By the mid-1930s, Spain was gripped by a crisis that had been years in the making. A weak, ineffective central government had stood by and permitted large parts of the country to fall into the hands of extreme left-wing forces, such as anarchists, radical socialists, and communists. These people, like their revolutionary counterparts in other European nations, cared little or nothing for Spain’s history and conservative traditions.
Their purpose was to sweep away everything that smacked of the “old Spain”: religion, tradition, social structures, and much else. To this end, many of them found support from interested parties abroad, most notably the Soviet Union, which saw local communist parties as extensions of its own intelligence services. In fact, by the eve of the outbreak of civil war in 1936, some radicals had begun actively to persecute clerics, religious orders, and nearly anyone with wealth or social influence. Seville, the capital of Andalusia, was well-known as a hotbed of radical activity.
By July 1936, tensions which had existed for decades could not longer be kept in check. The increasing chaos spreading around the country–which the central government in Madrid either approved of or was unable to stop–triggered a furious reaction from the military and other forces of conservatism. The Spanish Army, like most armies, was a bastion of traditionalism, and believed it had the right and duty not to sit idly by and permit the country to descend into revolutionary chaos. Thus the stage was set for one of the most ferocious civil wars of the twentieth century. The military initiated an uprising against the central government beginning on July 17-18. The revolt was led by generals Franco, Mola, Sanjurjo, Goded, and Queipo de Llano. Like all coups, it was critical to establish control of Spain’s main urban centers right from the beginning. It was a daring and bold conspiracy, but one that the army felt it had little choice in.
The rising succeeded immediately in some places, and failed in others. The capture of Seville by the army rebels was notable in the use of both force and daring to carry it out. The army leader in Seville, Queipo de Llano, did make some exaggerated claims regarding the seizure of the city; but it is clear that bold and decisive action by a small force against a much larger one was the main reason the rising succeeded in Seville.
The takeover in Seville had been planned earlier, it is now clear, by units of the Seville garrison headed by Jose Cuesta Moreneo. Other officers in the region were probably aware of the plan to take over the city by lent tacit support to the rising by doing nothing to stop it.
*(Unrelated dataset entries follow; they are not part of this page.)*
(** * ScreenCap Pro: region selector, recording worker and orchestrator

    A shallow embedding of the screen-capture pipeline:
    - [Js]: the handful of JavaScript number operations the code relies on;
    - [Main]: the Electron main process (electron/main.ts): still-image
      crop and output, container finalisation and transcoding;
    - [Selector]: the overlay component (RegionSelector.tsx);
    - [Worker]: the resident recording component (BackgroundRecorder.tsx).

    JavaScript numbers are IEEE-754 doubles.  A finite double is modelled by
    the rational [Q] it stands for; a product or a quotient the handlers
    compute is the exact result rounded to the nearest double ([Js.mul],
    [Js.div], through [Js.fl]).  Overflow is not modelled: every number the
    handlers compute with is a pixel coordinate, a pixel size, a scale
    factor or a product or quotient of two of them. *)

From Stdlib Require Import ZArith QArith Qround Qabs Qpower Lqa String Ascii List Lia.
From Stdlib Require Import DecimalString DecimalNat DecimalFacts.
From stdpp Require Import gmap strings list.

Local Open Scope Z_scope.

(* ===================================================================== *)
(** ** JavaScript number primitives *)
(* ===================================================================== *)

Module Js.

(** [Math.round]: the closest integer, a tie going towards +infinity. *)
Definition Math_round (q : Q) : Z := Qfloor (q + (1 # 2)).

(** [2 ^ e] *)
Definition pow2 (e : Z) : Q := Qpower 2 e.

(** The exponent of a positive number: the [e] with [2^e <= q < 2^(e+1)]. *)
Definition floor_log2 (q : Q) : Z :=
  let k := Z.log2 (Qnum q) - Z.log2 (Zpos (Qden q)) in
  if Qle_bool (pow2 k) q then k else k - 1.

(** The integer nearest to [r], the even one of the two when [r] is half-way. *)
Definition round_half_even (r : Q) : Z :=
  let f := Qfloor r in
  match Qcompare (r - inject_Z f) (1 # 2) with
  | Lt => f
  | Gt => f + 1
  | Eq => if Z.even f then f else f + 1
  end.

(** The doubles around [q] are the multiples of [2 ^ ulp_exponent q]: 53
    significant bits, and no exponent below that of the subnormals. *)
Definition ulp_exponent (q : Q) : Z := Z.max (floor_log2 (Qabs q) - 52) (-1074).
Queipo de Llano moved quickly on the morning of July 18 to arrest key civil and administrative figures in the city. Those who refused to join the rising were either arrested or executed. The buildings housing the civil government were bombed into submission; and eventually the civil governor, the chief of police, and the assault guards were detained. Seville’s governor, José María Varela Rendueles, was arrested and sentenced to 30 years’ imprisonment. When the republican forces found out what was happening, they immediately armed themselves (many were already armed) and called for a general strike and armed resistance to. The central government in Madrid was unable to render direct support, calling into question its right to govern Spain in the first place.
Workers erected barricades in the districts of Triana and La Macarena. The rebels continued their takeover of the city: the radio stations, communication centers, and town hall were seized quickly by Queipo de Llano’s men, who was urging speed, speed, and more speed. The republican forces then came under attack. The army brought in the feared Spanish Legion, which would deal with the revolutionary elements in the city. Anyone with even the slightest ties to left-wing groups would eventually be targeted for execution. Years of resentment and ideological antagonisms now swelled to the surface in a fury of retaliatory violence. The Legion attacked the leftist areas of the city, killing anyone who offered the slightest resistance. By July 25, the city was in the hands of the military rebels.
Although some historians have decried the violence and brutality that the Legion and its Moorish auxiliaries committed in Seville, the reality was that passions had become so inflamed that violence seemed unavoidable. Neither side in the civil war can claim that it did not use terror and violence when it believed the situation called for it. After Seville was securely in the hands of the plotters, anyone with ties to the Republican government was jailed. Death sentences were handed out to anyone unlucky enough to have been tainted by association with left-wing causes. It has been estimated that about three thousand were shot in the first month after the city was taken. Mopping up was done by irregular forces (Civil Guards, Falangists, and militias) in the rest of the province. Although it would take three long years for the war to end, the fall of Seville was a significant step in the military’s drive to conquer the country.